O-4: Morphological Analyses and Apoptosis Genes Expression Evaluation in Vitrified Human Ovarian Tissue after Warming, Long Term Culturing and Xenotransplantation


Background
In vitro culturing and retransplantion of vitrified- warmed ovarian tissue are two ways to restore fertility after radiation or chemotherapy.This study aimed to evaluate the incidence of apoptosis in vitrified human ovarian tissue after warming, long term culturing and xenotransplantation by morphological analyses and apoptosis genes expression evaluation.
Materials and methods
We obtained human ovarian tissue biopsies from 30 women who underwent elective caesarean sections. Tissues were transported to the laboratory, then were cut into small pieces and were divided into two groups, vitrified and non-vitrified. Apoptosis incidence was assessed by light microscope and apoptosis related gene expression in both groups after warming, after 14 days in vitro culture and 30 days after xenotransplantation to γ-irradiated mice.
Results
We observed no morphological differences between nonvitrified and vitrified samples before and after culturing.

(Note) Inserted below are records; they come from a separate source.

(* ===== verification/BackendLogic.v ===== *)
(** A program logic for the service monad: weakest preconditions over what can be
    observed of a world, with one rule per construct, quantified over every
    pattern of failing statements, every clock and every generated id. *)
From S2P Require Import Prelude Json Engine Randutil Backend.

Section Logic.
Context `{U : UUID} `{E : Entropy} `{S : !Server}.

(** ** Observations *)

Record Obs := mkObs {
  o_db : DB;
  o_tasks : gmap string Z;
  o_pub : list Finished;
  o_tx : bool;
  o_ab : bool
}.

Definition obs (w : World) : Obs :=
  mkObs (db w) (tasks w) (published w) (bool_decide (is_Some (tx_time w))) (aborted w).

Definition o_set_db (d : DB) (o : Obs) : Obs := mkObs d (o_tasks o) (o_pub o) (o_tx o) (o_ab o).
Definition o_fail (o : Obs) : Obs := mkObs (o_db o) (o_tasks o) (o_pub o) (o_tx o) (o_tx o).
Definition o_begin (o : Obs) : Obs := mkObs (o_db o) (o_tasks o) (o_pub o) true false.
Definition o_end (d : DB) (o : Obs) : Obs := mkObs d (o_tasks o) (o_pub o) false false.
Definition o_set_tasks (t : gmap string Z) (o : Obs) : Obs :=
  mkObs (o_db o) t (o_pub o) (o_tx o) (o_ab o).
Definition o_set_pub (p : list Finished) (o : Obs) : Obs :=
  mkObs (o_db o) (o_tasks o) p (o_tx o) (o_ab o).

(** ** Weakest preconditions *)

Definition wp {A} (m : M A) (Φ : result error A → Obs → Prop) (o : Obs) : Prop :=
  ∀ w, obs w = o → Φ (m w).1 (obs (m w).2).

Implicit Types (o : Obs).

Lemma wp_conseq {A} (m : M A) (Φ Ψ : result error A → Obs → Prop) o :
  wp m Ψ o → (∀ r o', Ψ r o' → Φ r o') → wp m Φ o.
Proof. intros H Hi w Hw. apply Hi, H, Hw. Qed.

Lemma wp_and {A} (m : M A) (Φ Ψ : result error A → Obs → Prop) o :
  wp m Φ o → wp m Ψ o → wp m (λ r o', Φ r o' ∧ Ψ r o') o.
Proof. intros H1 H2 w Hw. split; [by apply H1|by apply H2]. Qed.

Lemma wp_ret {A} (a : A) Φ o : Φ (Ok a) o → wp (mret a) Φ o.
Proof. intros H w <-. exact H. Qed.

Lemma wp_throw {A} e (Φ : result error A → Obs → Prop) o : Φ (Err e) o → wp (throw e) Φ o.
Proof. intros H w <-. exact H. Qed.

Lemma wp_bind {A B} (m : M A) (f : A → M B) Φ o :
  wp m (λ r o', match r with Ok a => wp (f a) Φ o' | Err e => Φ (Err e) o' end) o →
  wp (m ≫= f) Φ o.
Proof.
  intros H w Hw. specialize (H w Hw). unfold mbind, M_bind.
  destruct (m w) as [[a|e] w']; cbn in *; [by apply H|done].
Qed.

But vitrified grafted tissues showed significantly less normal follicles than grafted-non-vitrified group (P<0.05).The expression of some pro and anti-apoptotic genes in vitrified-warmed tissues were not changed compared to non-vitrified ones but the expression of Fas and caspase8 was increased and the expression of BRIC5 was decreased in this group (P<0.05). In transplanted vitrified group the Bcl2, FasL and BRIC5 gene expression was high and caspase8 was low (P<0.05). The expression of all genes in both grafted groups was more than non-grafted tissues and lower than cultured groups except for caspase8 and BIRC5 (P<0.05).
Conclusion
This study provides the first evidence for the effects of vitrification on apoptosis in non-cultured, cultured and grafted human ovarian tissue at mRNA level. We concluded that vitrification could induce apoptosis incidence during long term cultivation and we should improve vitrification protocols and culture conditions to achieve favorite result.